Commerce is undergoing an unprecedented disruption. The tried-and-true tactics that enabled companies to become the largest brands and retailers in the world are no longer working.
The incumbent “big players” are failing to create new billion-dollar brands as frequently as they once did. At the same time wholesale retailers are struggling to sell other people’s stuff and make a profit. Digital native brands are being born every day and creating a lot of buzz, but rarely achieving significant scale. Yet, consumer spending is at an all time high. So who is winning?
It may surprise you to learn that it is brick and mortar retailers, launching their “own brand” products. Take Target for example, who have launched 11 brands in the past two years, each doing at least $1 billion in business, with Good & Gather already reaching the $2 billion mark.

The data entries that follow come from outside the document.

(** * shoplinno-backend: the API gateway, embedded and verified

    The repository holds two versions of one Express application:
    [src/index.js] (called variant A below) and [src/unnamed/part_000]
    (variant B).  Both mount the same routes over a Supabase client; they
    differ in validation, in the handling of unknown plans, in the origin
    of [user_id], in what a database failure sends back and in the shape
    of the success responses.

    The development has three layers:
    - [JSDate]: the ECMAScript date arithmetic behind [new Date()],
      [getMonth], [setMonth], [getFullYear], [setFullYear] and
      [toISOString] (ECMA-262, section 21.4.1), on integer time values;
    - [JS]: parsed JSON values with the language's truthiness, property
      access, string conversion and the regular expression used by the
      contact form;
    - [Server]: a state-and-exception monad for one request (database
      client, clock, identifier generators, console) and the route
      handlers of both variants, written in the order the source performs
      its effects. *)

From Stdlib Require Import ZArith List String Ascii Bool Lia DecimalString.
Import ListNotations.

Open Scope string_scope.
Open Scope Z_scope.

(* ================================================================== *)
(** * Definitions *)
(* ================================================================== *)

(** ** The date primitive *)

Module JSDate.

(** A time value is a number of milliseconds since the epoch, or NaN.
    Every intermediate result the handlers can reach lies below 2^53 in
    absolute value, where the language's doubles are exact integers, so
    time values are integers here and NaN is [None]. *)
Definition time_value := option Z.

Definition msPerDay : Z := 86400000.
Definition msPerHour : Z := 3600000.
Definition msPerMinute : Z := 60000.
Definition msPerSecond : Z := 1000.

(** The largest magnitude of a valid time value. *)
Definition maxTime : Z := 8640000000000000.

Definition Day (t : Z) : Z := t / msPerDay.
Definition TimeWithinDay (t : Z) : Z := t mod msPerDay.

Definition DaysInYear (y : Z) : Z :=
  if negb (y mod 4 =? 0) then 365
  else if negb (y mod 100 =? 0) then 366
  else if negb (y mod 400 =? 0) then 365
  else 366.

Definition DayFromYear (y : Z) : Z :=
  365 * (y - 1970) + (y - 1969) / 4 - (y - 1901) / 100 + (y - 1601) / 400.
(** * Interactive3DWidget: a model of [src/components/Interactive3DWidget.jsx]

    The widget is a React component that draws a textured cube with
    three.js, lets the user rotate it by dragging, spins it at a speed
    chosen on a slider, and falls back to a static view when the browser
    has no WebGL.

    JavaScript numbers are IEEE 754 binary64 values: they are modelled by
    Rocq's primitive [float], whose operations are the binary64 ones
    (round to nearest, ties to even).  The component's mutable variables
    (React state, refs, the variables closed over by the mount effect, the
    DOM container, the host's timer and frame queues) are the fields of one
    [World] record, threaded through the handlers. *)

From Stdlib Require Import Floats ZArith List String Ascii Bool Lia.
From Stdlib Require Import DecimalString.
Import ListNotations.

(* Decimal literals denote the nearest binary64 number, as in JavaScript. *)
Set Warnings "-inexact-float".

(* ================================================================== *)
(** ** JavaScript values and abrupt completion *)

Module Js.

(** The result of evaluating an expression: a value, or a thrown
    exception (the thrown value itself is never inspected by the widget,
    whose only handler is [catch { return false; }]). *)
Inductive completion (A : Type) : Type :=
| Normal (a : A)
| Throw.
Arguments Normal {A} a.
Arguments Throw {A}.

Definition ret {A} (a : A) : completion A := Normal a.

Definition bind {A B} (c : completion A) (k : A -> completion B) : completion B :=
  match c with
  | Normal a => k a
  | Throw => Throw
  end.

(** [try { body } catch { handler }] *)
Definition try_catch {A} (body : completion A) (handler : completion A) : completion A :=
  match body with
  | Normal a => Normal a
  | Throw => handler
  end.

(** JavaScript values, as far as the capability probe tells them apart:
    the primitives, and references to objects, named by their class. *)
Inductive value : Type :=
| Undefined
| Null
| Bool (b : bool)
| Num (n : float)
| Str (s : string)
| Object (class : string).

(** ToBoolean: [undefined], [null], [false], the zeros, NaN and the empty
    string are falsy; everything else, every object included, is truthy. *)
Definition truthy (v : value) : bool :=
  match v with
  | Undefined | Null => false
  | Bool b => b
  | Num n => negb (orb (PrimFloat.eqb n 0) (PrimFloat.is_nan n))
  | Str s => negb (String.eqb s EmptyString)
  | Object _ => true
  end.

(** [a && b]: [b] is evaluated only when [a] is truthy. *)
Definition and_then (a : value) (b : completion value) : completion value :=
  if truthy a then b else Normal a.

(** [a || b]: [b] is evaluated only when [a] is falsy. *)
Definition or_else (a : value) (b : completion value) : completion value :=
  if truthy a then Normal a else b.
(** * Conjugation search service: chunker, snapshot cache, initializer, search

    A shallow embedding of [app_fastapi.py].  Python [str] values are
    sequences of Unicode code points; a pandas cell is either missing
    ([NaN]) or present with a textual rendering; module-level globals are
    fields of a [State] record threaded through a small state-and-exception
    monad.  Wall-clock readings of [time.time()] are rationals. *)

From Stdlib Require Import String Ascii.
From Stdlib Require Import List Arith Bool NArith QArith Lia.
From Equations Require Import Equations.
Import ListNotations.

Close Scope Q_scope.
Local Open Scope string_scope.
Local Open Scope nat_scope.
Local Open Scope list_scope.

(** ** Text *)

(** A character is a Unicode code point, a Python [str] a list of them. *)
Definition char := N.
Definition pystr := list char.

(** ASCII literals of the source, written as Rocq strings. *)
Definition py (s : string) : pystr :=
  map N_of_ascii (list_ascii_of_string s).

Definition hyphen : char := 45%N.
Definition underscore : char := 95%N.
Definition newline : char := 10%N.

Definition is_ascii (c : char) : bool := (c <? 128)%N.

Definition ascii_isalnum (c : char) : bool :=
  ((48 <=? c) && (c <=? 57) || (65 <=? c) && (c <=? 90)
   || (97 <=? c) && (c <=? 122))%N.

Definition ascii_isspace (c : char) : bool :=
  ((9 <=? c) && (c <=? 13) || (28 <=? c) && (c <=? 32))%N.

Definition ascii_lower (c : char) : char :=
  if ((65 <=? c) && (c <=? 90))%N then (c + 32)%N else c.

(** What the interpreter and its libraries decide outside the ASCII range
    (the Unicode character database) and the part of the regular
    expression engine that handles patterns with special characters. *)
Class PyRuntime := {
  unicode_isalnum : char -> bool;
  unicode_isspace : char -> bool;
  unicode_lower : pystr -> pystr;
  regex_engine : pystr -> option (pystr -> bool)
}.

(** A runtime for closed evaluations on ASCII text with literal patterns:
    none of its fields is consulted there. *)
Definition ascii_runtime : PyRuntime := {|
  unicode_isalnum := fun _ => false;
  unicode_isspace := fun _ => false;
  unicode_lower := fun s => s;
  regex_engine := fun _ => None
|}.

Fixpoint list_eqb (a b : pystr) : bool :=
  match a, b with
  | [], [] => true
  | x :: a', y :: b' => (x =? y)%N && list_eqb a' b'
  | _, _ => false
  end.

(** [prefix_of p s]: [s.startswith(p)]. *)
Fixpoint prefix_of (p s : pystr) : bool :=
  match p, s with
  | [], _ => true
  | x :: p', y :: s' => (x =? y)%N && prefix_of p' s'
  | _ :: _, [] => false
  end.

(** [contains p s]: the Python test [p in s]. *)
Fixpoint contains (p s : pystr) : bool :=
  prefix_of p s ||
  match s with
  | [] => false
  | _ :: s' => contains p s'
  end.

(** [s.strip(chars)] for a character class given as a predicate. *)
Fixpoint lstrip (drop : char -> bool) (s : pystr) : pystr :=
  match s with
  | [] => []
  | c :: s' => if drop c then lstrip drop s' else s
  end.

Definition rstrip (drop : char -> bool) (s : pystr) : pystr :=
  rev (lstrip drop (rev s)).

Definition strip_with (drop : char -> bool) (s : pystr) : pystr :=
  rstrip drop (lstrip drop s).

Section Text.
Context {rt : PyRuntime}.

(** [\w] of a [str] pattern. *)
Definition is_word (c : char) : bool :=
  if is_ascii c then ascii_isalnum c || (c =? underscore)%N
  else unicode_isalnum c.

(** [\s] of a [str] pattern, also the class [str.strip()] removes. *)
Definition is_space (c : char) : bool :=
  if is_ascii c then ascii_isspace c else unicode_isspace c.

(** [s.lower()]. *)
Definition str_lower (s : pystr) : pystr :=
  if forallb is_ascii s then map ascii_lower s else unicode_lower s.

(** [s.strip()]. *)
Definition str_strip (s : pystr) : pystr := strip_with is_space s.

(** [re.sub(r'[^\w\s-]', '', s)]. *)
Definition remove_non_word (s : pystr) : pystr :=
  filter (fun c => is_word c || is_space c || (c =? hyphen)%N) s.

Definition is_separator (c : char) : bool :=
  (c =? hyphen)%N || is_space c.

(** [re.sub(r'[-\s]+', '-', s)]: every maximal run of separators becomes
    one hyphen.  [in_run] tells that the previous character belonged to
    the run being replaced. *)
Fixpoint collapse_separators (in_run : bool) (s : pystr) : pystr :=
  match s with
  | [] => []
  | c :: s' =>
      if is_separator c then
        if in_run then collapse_separators true s'
        else hyphen :: collapse_separators true s'
      else c :: collapse_separators false s'
  end.

(** The three [base_slug] assignments of [split_data_into_chunks]. *)
Definition base_slug_of (title : pystr) : pystr :=
  let base_slug := remove_non_word (str_lower title) in
  let base_slug := collapse_separators false base_slug in
  strip_with (fun c => (c =? hyphen)%N) base_slug.

(** Special characters of the [re] pattern syntax. *)
Definition is_regex_special (c : char) : bool :=
  existsb (fun m => (c =? m)%N) (py ".^$*+?{}[]\|()").

(** [re.compile(pat)] followed by [regex.search(x) is not None]; [None]
    when the pattern does not compile.  A pattern without special
    characters matches exactly where it occurs as a substring. *)
Definition re_compile (pat : pystr) : option (pystr -> bool) :=
  if forallb (fun c => negb (is_regex_special c)) pat
  then Some (contains pat)
  else regex_engine pat.
End Text.

(** ** Data frames *)

Inductive Cell :=
| NaN
| Val (text : pystr).

(** [str(value)] of a cell. *)
Definition py_str (c : Cell) : pystr :=
  match c with
  | NaN => py "nan"
  | Val text => text
  end.
(** C5, as amended.  For a file of at least two lines in which every line
    between the first and the last has a tab, loading succeeds: the first
    and the last line are deleted, and [molecules] holds one record for each
    remaining line, in order, with the line's field 0 as name and field 1
    as SMILES (further fields dropped), that is two records fewer than the
    file has lines. *)
Theorem load_gives_records content header data final g :
  split LF content = header :: data ++ [final] ->
  Forall (fun l => has_char TAB l = true) data ->
  exists ms,
    (load_lines content;; parse_molecules) g =
      (inr tt, set_molecules ms (set_lines data (add_stdout header g))) /\
    Forall2 parsed_from data ms /\
    length ms = length (split LF content) - 2.
Proof.
  intros Hs Htab. destruct (parse_lines_ok data Htab) as (ms & Hp & Hms).
  exists ms. rewrite bind_run, (load_lines_run _ _ _ _ _ Hs).
  rewrite (parse_molecules_run data) by reflexivity. rewrite Hp. simpl.
  repeat split; auto.
  apply Forall2_length in Hms. rewrite Hs. simpl. rewrite length_app. simpl. lia.
Qed.

(** C10.  When some line between the first and the last has no tab, the
    parsing loop raises [IndexError] at the first such line, on reading
    field 1; [molecules] then holds the records of the lines before it, each
    with both its fields, and nothing for the line itself. *)
Theorem load_fails_without_tab content header data final g :
  split LF content = header :: data ++ [final] ->
  Exists (fun l => has_char TAB l = false) data ->
  exists pre bad post ms,
    data = pre ++ bad :: post /\ has_char TAB bad = false /\
    py_getitem 1 (split TAB bad) g = (inl IndexError, g) /\
    (load_lines content;; parse_molecules) g =
      (inl IndexError, set_molecules ms (set_lines data (add_stdout header g))) /\
    Forall2 parsed_from pre ms.
Proof.
  intros Hs Hbad.
  destruct (parse_lines_bad data Hbad) as (pre & bad & post & ms & E & Hb & Hp & Hms).
  exists pre, bad, post, ms. repeat split; auto.
  - by rewrite (split_no_sep _ _ Hb).
  - rewrite bind_run, (load_lines_run _ _ _ _ _ Hs).
    rewrite (parse_molecules_run data) by reflexivity. by rewrite Hp.
Qed.

End ImportFacts.

(** ** The whole notebook *)

Section NotebookFacts.

Context {L : Rdkit}.

Lemma input_query_run console_line g :
  input_query console_line g =
  (inr tt, set_query_smiles console_line
             (add_stdout "Input a valid SMILES string:" g)).
Proof. reflexivity. Qed.

Lemma search_run q ms g :
  query_smiles g = Some q ->
  molecules g = Some ms ->
  search g =
  match search_outcome q ms with
  | inl e => (inl e, add_calls (search_calls q ms) g)
  | inr b => (inr tt, set_best_mol b (add_calls (search_calls q ms) g))
  end.
Proof.
  intros Hq Hms. unfold search.
  rewrite bind_run, (load_name_run query_smiles _ q) by exact Hq.
  rewrite bind_run, (most_similar_run _ _ _ Hms).
  by destruct (search_outcome q ms).
Qed.

Lemma report_run b g :
  best_mol g = Some b ->
  report g =
  (inr tt, add_stdout (smiles b)
             (add_stdout (name b) (add_stdout "The best match was:" g))).
Proof.
  intros Hb. unfold report, print.
  rewrite bind_run, update_run.
  rewrite bind_run, (load_name_run best_mol _ b) by exact Hb.
  rewrite bind_run, update_run.
  rewrite bind_run, (load_name_run best_mol _ b) by exact Hb.
  by rewrite update_run.
Qed.

Lemma extern_run {A} c (r : LibError + A) g :
  extern c r g =
  (match r with inl e => inl (LibraryError e) | inr a => inr a end,
   add_call c g).
Proof. unfold extern. by destruct r. Qed.

Lemma visualise_run q b g :
  query_smiles g = Some q ->
  best_mol g = Some b ->
  exists g',
    visualise g = (visualise_outcome q b, g') /\
    stdout g' = stdout g /\
    molecules g' = molecules g /\
    best_mol g' = best_mol g.
Proof.
  intros Hq Hb. unfold visualise, visualise_outcome.
  rewrite bind_run, (load_name_run query_smiles _ q) by exact Hq.
  rewrite bind_run, extern_run.
  destruct (MolFromSmiles q) as [e|qm]; [by eexists|].
  rewrite bind_run, update_run.
  rewrite bind_run, (load_name_run best_mol _ b) by exact Hb.
  rewrite bind_run, extern_run.
  destruct (MolFromSmiles (smiles b)) as [e|mm]; [by eexists|].
  rewrite bind_run, update_run.
  rewrite bind_run, (load_name_run query_m _ qm) by reflexivity.
  rewrite bind_run, (load_name_run match_m _ mm) by reflexivity.
  rewrite bind_run, extern_run.
  destruct (MolsToGridImage qm mm) as [e|img]; by eexists.
Qed.
Lemma fold_max_spec (t : list Q) (x : Q) :
  In (fold_left Qmax t x) (x :: t) /\
  Forall (fun y => y <= fold_left Qmax t x) (x :: t).
Proof.
  revert x; induction t as [|y t IH]; intros x; simpl.
  - split; [now left | constructor; [lra | constructor]].
  - destruct (IH (Qmax x y)) as [Hin Hall]. split.
    + destruct Hin as [E | Hin]; [| now right; right].
      rewrite <- E. destruct (Qmax_cases x y) as [-> | ->]; auto.
    + inversion Hall as [| ? ? Hm Ht]; subst.
      pose proof (Q.le_max_l x y). pose proof (Q.le_max_r x y).
      repeat constructor; try lra. exact Ht.
Qed.

(** [Series.min()] is a value of the column and a lower bound of it. *)
Lemma series_min_spec (s : list Q) (m : Q) :
  series_min s = Some m -> In m s /\ Forall (fun y => m <= y) s.
Proof.
  destruct s as [|x t]; simpl; [discriminate |].
  intros [= <-]. apply fold_min_spec.
Qed.

Lemma series_max_spec (s : list Q) (m : Q) :
  series_max s = Some m -> In m s /\ Forall (fun y => y <= m) s.
Proof.
  destruct s as [|x t]; simpl; [discriminate |].
  intros [= <-]. apply fold_max_spec.
Qed.

Lemma series_min_nonempty (s : list Q) : s <> [] -> exists m, series_min s = Some m.
Proof. destruct s; [congruence | simpl; eauto]. Qed.

Lemma series_max_nonempty (s : list Q) : s <> [] -> exists m, series_max s = Some m.
Proof. destruct s; [congruence | simpl; eauto]. Qed.

End NumberFacts.

(** ** Stable sorting *)

Section StableSortFacts.
Context {A : Type}.
Variable before : A -> A -> bool.

Lemma insert_sorted_perm (x : A) (l : list A) :
  Permutation (insert_sorted before x l) (x :: l).
Proof.
  induction l as [|y t IH]; simpl; [reflexivity |].
  destruct (before y x); [| reflexivity].
  rewrite IH. apply perm_swap.
Qed.

Lemma stable_sort_perm (l : list A) : Permutation (stable_sort before l) l.
Proof.
  induction l as [|x t IH]; simpl; [constructor |].
  rewrite insert_sorted_perm. now constructor.
Qed.

Lemma stable_sort_length (l : list A) : length (stable_sort before l) = length l.
Proof. apply Permutation_length, stable_sort_perm. Qed.

(** Stability: among elements none of which has to come before another, the
    input order is kept. *)
Lemma insert_sorted_filter (P : A -> bool) (x : A) (l : list A) :
  (forall y, P y = true -> P x = true -> before y x = false) ->
  filter P (insert_sorted before x l) = filter P (x :: l).
Proof.
  intros HP. induction l as [|y t IH]; [reflexivity |].
  cbn [insert_sorted]. destruct (before y x) eqn:E; [| reflexivity].
  cbn [filter] in *. rewrite IH.
  destruct (P y) eqn:Py, (P x) eqn:Px; try reflexivity.
  rewrite (HP y Py eq_refl) in E. discriminate.
Qed.

Lemma stable_sort_filter (P : A -> bool) (l : list A) :
  (forall x y, P x = true -> P y = true -> before x y = false) ->
  filter P (stable_sort before l) = filter P l.
Proof.
  intros HP. induction l as [|x t IH]; [reflexivity |].
  cbn [stable_sort fold_right]. fold (stable_sort before t).
  rewrite insert_sorted_filter by (intros; now apply HP).
  cbn [filter]. now rewrite IH.
Qed.

(** [before] is a strict weak order: the three laws the sort relies on. *)
Hypothesis before_irrefl : forall x, before x x = false.
Hypothesis before_trans :
  forall x y z, before x y = true -> before y z = true -> before x z = true.
Hypothesis before_comparison :
  forall x y z, before x z = true -> before x y = true \/ before y z = true.

Lemma before_asym (x y : A) : before x y = true -> before y x = false.
Proof.
  intros H. destruct (before y x) eqn:E; [| reflexivity].
  rewrite <- (before_irrefl x). symmetry. now apply before_trans with y.
Qed.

Similar to Target, Kroger launched its own line of organic products called Simple Truth, and when Kroger began its international expansion, it didn’t even try to open American-style grocery stores in other markets, instead they used their unique brands like Simple Truth as products in general retailers. So today, Chinese consumers can buy Kroger Simple Truth on TMall.
Returning to Target, Mark Tritton former Chief Merchant at the retailer knows a thing or two about developing successful retailer owned brands. He’s now the CEO at Bed Bath & Beyond and recently launched its own exclusive brands. Better still, Bed Bath & Beyond has now agreed to sell its owned brand products through other retailers, such as Kroger.